Iraqi forces yesterday appeared poised to take full control of the oil fields in the disputed northern province of Kirkuk, dashing Kurdish hopes of creating a viable independent state.
Kurdish Peshmerga forces withdrew without a fight after federal government troops and militia entered the city of Kirkuk, seizing the provincial governor’s office and key military bases in response to a Kurdish vote for independence last month.
The oil fields taken on Tuesday accounted for more than 400,000 of the 650,000 barrels per day that the autonomous Kurdish region used to export in defiance of Baghdad.
Photo: Reuters
Their loss deals a huge blow to its already dire finances and its dreams of economic self-sufficiency.
On Tuesday morning, Iraqi forces took down the Kurdish flags that had flown over the pumping stations of the Bai Hassan and Havana oil fields, and raised the national flag, a photographer said.
Kurdish technicians had halted production and fled on Monday evening as pro-government forces approached.
The last Kirkuk oil field still in Kurdish hands is the smaller Khurmala field, south of Arbil, which produces about 10,000 barrels per day.
Oil exports through Turkey — both from Kirkuk and from within the Kurdish autonomous region — make up a major portion of the autonomous Kurdish government’s revenue.
Baghdad views them as a breach of the constitution, under which they are a federal responsibility.
The autonomous Kurdish region is suffering a crushing economic crisis after Baghdad severed its air links with the outside world and neighboring Iran closed its border to petrochemical exports.
Iraqi Prime Minister Haider al-Abadi said on Tuesday that the independence poll was now “a thing of the past.”

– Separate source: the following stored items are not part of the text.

(** * addictive-videos-editor: the silence-segmentation pass

    A shallow embedding of [RemoveSilence.cut_clips]
    (src/video_editor/features/remove_silence.py) and of the orchestrator
    step that is meant to drive it (src/video_editor/orchestrator.py),
    followed by the properties the specification states about them.

    Python integers are unbounded, hence [Z].  Python statements that
    mutate [self] or the timeline and may raise are written in a state
    monad whose state survives an exception, as Python's does. *)

From Stdlib Require Import ZArith List String Ascii Bool Lia.
From Stdlib Require Import OrdersEx Sorted Permutation RelationClasses.
Import ListNotations.
Local Open Scope string_scope.
Local Open Scope list_scope.
Local Open Scope Z_scope.

Set Implicit Arguments.

(* ------------------------------------------------------------------ *)
(** ** Data model                                                      *)
(* ------------------------------------------------------------------ *)

(** A clip placed on the sequence: the keyword arguments of
    [add_clip_to_timeline], which are also the attributes the code reads
    from a stored clip ([ref], [name], [num_frames]). *)
Record ClipItem := mkClip {
  video_ref     : string;
  num_frames    : Z;
  start         : Z;
  offset        : Z;
  fps           : string;
  filename      : string;
  custom_attrib : list (string * string)
}.

(** One element of the list ['v'][0] of a loud-map document.  The code
    reads the keys ['offset'] and ['dur'] only. *)
Record LoudPart := mkLoud {
  lp_offset : Z;
  lp_dur    : Z
}.

(** The loud-map document as [json.load] returns it: the code reads
    ['v'] (a list of layers) and ['timebase'] (a string such as "30/1"). *)
Record LoudMapJson := mkJson {
  json_v        : list (list LoudPart);
  json_timebase : string
}.

(** What [open]/[json.load] find at a path. *)
Inductive File :=
| Absent
| Unreadable
| Json (j : LoudMapJson).

(** The call site of an [add_clip_to_timeline] call inside [cut_clips]:
    source line 140 (gap before a loud part, step 4a), line 153 (the loud
    part, step 4b), line 173 (gap after the last loud part, step 5). *)
Inductive Site := GapBefore | LoudInterval | GapAfter.

(** The mutating calls the timeline receives, in order (ghost state). *)
Inductive Call :=
| AddClipToTimeline (site : Site) (c : ClipItem)
| RemoveStoredVideoAsset (ref : string) (idx : nat)
| UpdateSequenceDuration.

(** Modelled from the spec: the Timeline Store (entities/timeline.py is
    not among the sources).  An ordered sequence of placed clips, the
    asset references in registration order and the cached total
    duration; [calls] records the mutating calls received. *)
Record Timeline := mkTimeline {
  video_assets_refs : list string;
  clips             : list ClipItem;
  sequence_duration : Z;
  calls             : list Call
}.

(** The fields of a [RemoveSilence] object set by [__init__]. *)
Record RemoveSilence := mkRemoveSilence {
  timeline                 : Timeline;
  videos_folder            : string;
  loud_maps_folder         : string;
  loud_map_sufix           : string;
  loud_video_preview_sufix : string;
  preview_videos_list_file : string;
  preview_final_video      : string;
  cumulative_duration      : Z;
  margin                   : string
}.

Inductive Exn :=
| FileNotFoundError (path : string)
| JSONDecodeError (path : string)
| IndexError
| NotFound (ref : string) (idx : nat)
| AttributeError (cls attr : string)
| NotCallable (attr : string).

Inductive Result (A : Type) :=
| Ok (a : A)
| Raise (e : Exn).
Arguments Raise {A} e.

(* ------------------------------------------------------------------ *)
(** ** Strings and paths                                               *)
(* ------------------------------------------------------------------ *)

(** [s.split(sep)[0]] for a one-character separator: the text before the
    first occurrence of [sep], or all of [s] when there is none. *)
Fixpoint split_first (sep : ascii) (s : string) : string :=
  match s with
  | EmptyString => EmptyString
  | String c rest =>
      if Ascii.eqb c sep then EmptyString else String c (split_first sep rest)
  end.

Fixpoint ends_with_slash (s : string) : bool :=
  match s with
  | EmptyString => false
  | String c EmptyString => Ascii.eqb c "/"
  | String _ rest => ends_with_slash rest
  end.

(** [os.path.join(a, b)] of posixpath, for two components. *)
Definition os_path_join (a b : string) : string :=
  match b with
  | String "/" _ => b
  | _ => match a with
         | EmptyString => b
         | _ => if ends_with_slash a then (a ++ b)%string
                else (a ++ "/" ++ b)%string
         end
  end.

(* ------------------------------------------------------------------ *)
(** ** The monad of methods of a [RemoveSilence] object                *)
(* ------------------------------------------------------------------ *)

Definition M (A : Type) : Type := RemoveSilence -> Result A * RemoveSilence.

Definition run {A} (m : M A) (self : RemoveSilence) : Result A * RemoveSilence :=
  m self.

Definition ret {A} (a : A) : M A := fun self => (Ok a, self).

Definition raise {A} (e : Exn) : M A := fun self => (Raise e, self).

Definition bind {A B} (m : M A) (k : A -> M B) : M B :=
  fun self =>
    match m self with
    | (Ok a, self') => k a self'
    | (Raise e, self') => (Raise e, self')
    end.

Declare Scope py_scope.
Delimit Scope py_scope with py.
Notation "x <- m ;; k" := (bind m (fun x => k))
  (at level 61, m at next level, right associativity) : py_scope.
Notation "m ;; k" := (bind m (fun _ => k))
  (at level 61, right associativity) : py_scope.
Local Open Scope py_scope.

Definition get_self : M RemoveSilence := fun self => (Ok self, self).

Definition with_timeline (f : Timeline -> Timeline) (self : RemoveSilence)
  : RemoveSilence :=
  mkRemoveSilence (f (timeline self)) (videos_folder self)
    (loud_maps_folder self) (loud_map_sufix self)
    (loud_video_preview_sufix self) (preview_videos_list_file self)
    (preview_final_video self) (cumulative_duration self) (margin self).

Definition with_cumulative_duration (d : Z) (self : RemoveSilence)
  : RemoveSilence :=
  mkRemoveSilence (timeline self) (videos_folder self)
    (loud_maps_folder self) (loud_map_sufix self)
    (loud_video_preview_sufix self) (preview_videos_list_file self)
    (preview_final_video self) d (margin self).

(** [for x in xs: body(x)] *)
Fixpoint for_each {A} (xs : list A) (body : A -> M unit) : M unit :=
  match xs with
  | [] => ret tt
  | x :: rest => body x ;; for_each rest body
  end.

(* ------------------------------------------------------------------ *)
(** ** Timeline Store operations                                       *)
(* ------------------------------------------------------------------ *)

(** The [idx]-th clip of asset [ref] in sequence order. *)
Fixpoint stored_video_asset (ref : string) (idx : nat) (cs : list ClipItem)
  : option ClipItem :=
  match cs with
  | [] => None
  | c :: rest =>
      if String.eqb (video_ref c) ref then
        match idx with
        | O => Some c
        | S i => stored_video_asset ref i rest
        end
      else stored_video_asset ref idx rest
  end.

(** The sequence without the [idx]-th clip of asset [ref]. *)
Fixpoint without_stored_video_asset (ref : string) (idx : nat)
    (cs : list ClipItem) : option (list ClipItem) :=
  match cs with
  | [] => None
  | c :: rest =>
      if String.eqb (video_ref c) ref then
        match idx with
        | O => Some rest
        | S i => option_map (cons c) (without_stored_video_asset ref i rest)
        end
      else option_map (cons c) (without_stored_video_asset ref idx rest)
  end.

Definition total_frames (cs : list ClipItem) : Z :=
  fold_right Z.add 0 (map num_frames cs).

Definition tl_append (site : Site) (c : ClipItem) (t : Timeline) : Timeline :=
  mkTimeline (video_assets_refs t) (clips t ++ [c]) (sequence_duration t)
    (calls t ++ [AddClipToTimeline site c]).

Definition tl_remove (ref : string) (idx : nat) (cs' : list ClipItem)
    (t : Timeline) : Timeline :=
  mkTimeline (video_assets_refs t) cs' (sequence_duration t)
    (calls t ++ [RemoveStoredVideoAsset ref idx]).

Definition tl_update_duration (t : Timeline) : Timeline :=
  mkTimeline (video_assets_refs t) (clips t) (total_frames (clips t))
    (calls t ++ [UpdateSequenceDuration]).

(** Modelled from the spec: [getBaseClip], "returns the single
    full-duration clip currently representing an asset ... Fails with
    NotFound if the asset has no such clip". *)
Definition get_stored_video_asset (ref : string) (idx : nat) : M ClipItem :=
  fun self =>
    match stored_video_asset ref idx (clips (timeline self)) with
    | Some c => (Ok c, self)
    | None => (Raise (NotFound ref idx), self)
    end.

(** Modelled from the spec: [appendClip], "appends a new ClipItem to the
    sequence.  No validation ... this operation is a pure insert".  The
    first argument is the call site, kept in the call record only. *)
Definition add_clip_to_timeline (site : Site) (video_ref : string)
    (num_frames start offset : Z) (fps filename : string)
    (custom_attrib : list (string * string)) : M unit :=
  fun self =>
    (Ok tt,
     with_timeline
       (tl_append site
          (mkClip video_ref num_frames start offset fps filename custom_attrib))
       self).

(** Modelled from the spec: [removeBaseClip], "deletes the asset's
    original full-duration clip from the sequence.  Fails with NotFound
    if absent". *)
Definition remove_stored_video_asset (ref : string) (idx : nat) : M unit :=
  fun self =>
    match without_stored_video_asset ref idx (clips (timeline self)) with
    | Some cs' => (Ok tt, with_timeline (tl_remove ref idx cs') self)
    | None => (Raise (NotFound ref idx), self)
    end.

(** Modelled from the spec: [recomputeTotalDuration], "sums durations of
    all current clips; becomes the new cached total". *)
Definition update_sequence_duration : M unit :=
  fun self => (Ok tt, with_timeline tl_update_duration self).
(* ===== verification/RbSpec.v ===== *)
(** * Red-black trees in memory

    [trep t p] owns the nodes of the subtree [t] whose root has the parent [p],
    [crep k p] the nodes of the path [k] and of the subtrees beside it, with
    the pointer [p] in its hole.  The rules for the field accesses of RbTree.v
    and the specifications of the rotations and of the walks are proved here;
    insertion and removal are in RbInsert.v and RbRemove.v. *)

From iris.proofmode Require Import environments proofmode.
From S2P Require Import Prelude SepLogic RbTree RbShape.

Local Open Scope Z_scope.

(** ** Colours in the parent word *)

Definition addr0 (p : Z) : Prop := p = 0 \/ node_addr p.
Definition pack (p : Z) (c : color) : Z := Z.lor p (cz c).

Lemma land_mask_even p : addr0 p -> Z.land p (cnot 64 1) = p.
Proof.
  intros [->|[Hr He]]; [done|]. apply Z.bits_inj'. intros i Hi. rewrite Z.land_spec /cnot.
  rewrite wrap_testbit; [|done|done]. rewrite Z.lnot_spec; [|done].
  destruct (Z.ltb_spec i 64).
  - destruct (decide (i = 0)) as [->|]; [|rewrite (Z.bits_above_log2 1) ?andb_true_r //=; lia].
    rewrite Z.bit0_odd -Z.negb_even He. done.
  - rewrite andb_false_l andb_false_r. symmetry. apply (fits_testbit 64); [split; lia|lia].
Qed.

“Central authority must be imposed everywhere in Iraq,” al-Abadi told a news conference. “I want to be fair with all citizens.”
Iraqi President Fuad Masum blamed the independence poll for triggering Baghdad’s operation.
“Holding a referendum on the Kurdistan region’s independence from Iraq stirred grave disagreements between the central government and the government of Kurdistan,” Masum, himself Kurdish, said in a televised address on Tuesday.
That “led to federal security forces retaking direct control of Kirkuk,” Masum said.
Global crude oil prices rose further early yesterday on investor fears of output disruptions.
French geographer and Kurdistan specialist Cyril Roussel said the loss of the oil fields had slashed Kurdish finances by half.
“It spells the end of Kurdistan’s economic self-sufficiency and of the dream of independence,” Roussel said.
He said that without the revenue from Kirkuk oil, the autonomous region would never have embarked on the Sept. 25 referendum in which Kurds overwhelmingly backed independence.
“It was only after the annexation of the two Kirkuk fields in July 2014 that Kurdish President Massud Barzani started to talk of independence. Before, he spoke only of autonomy,” Roussel said.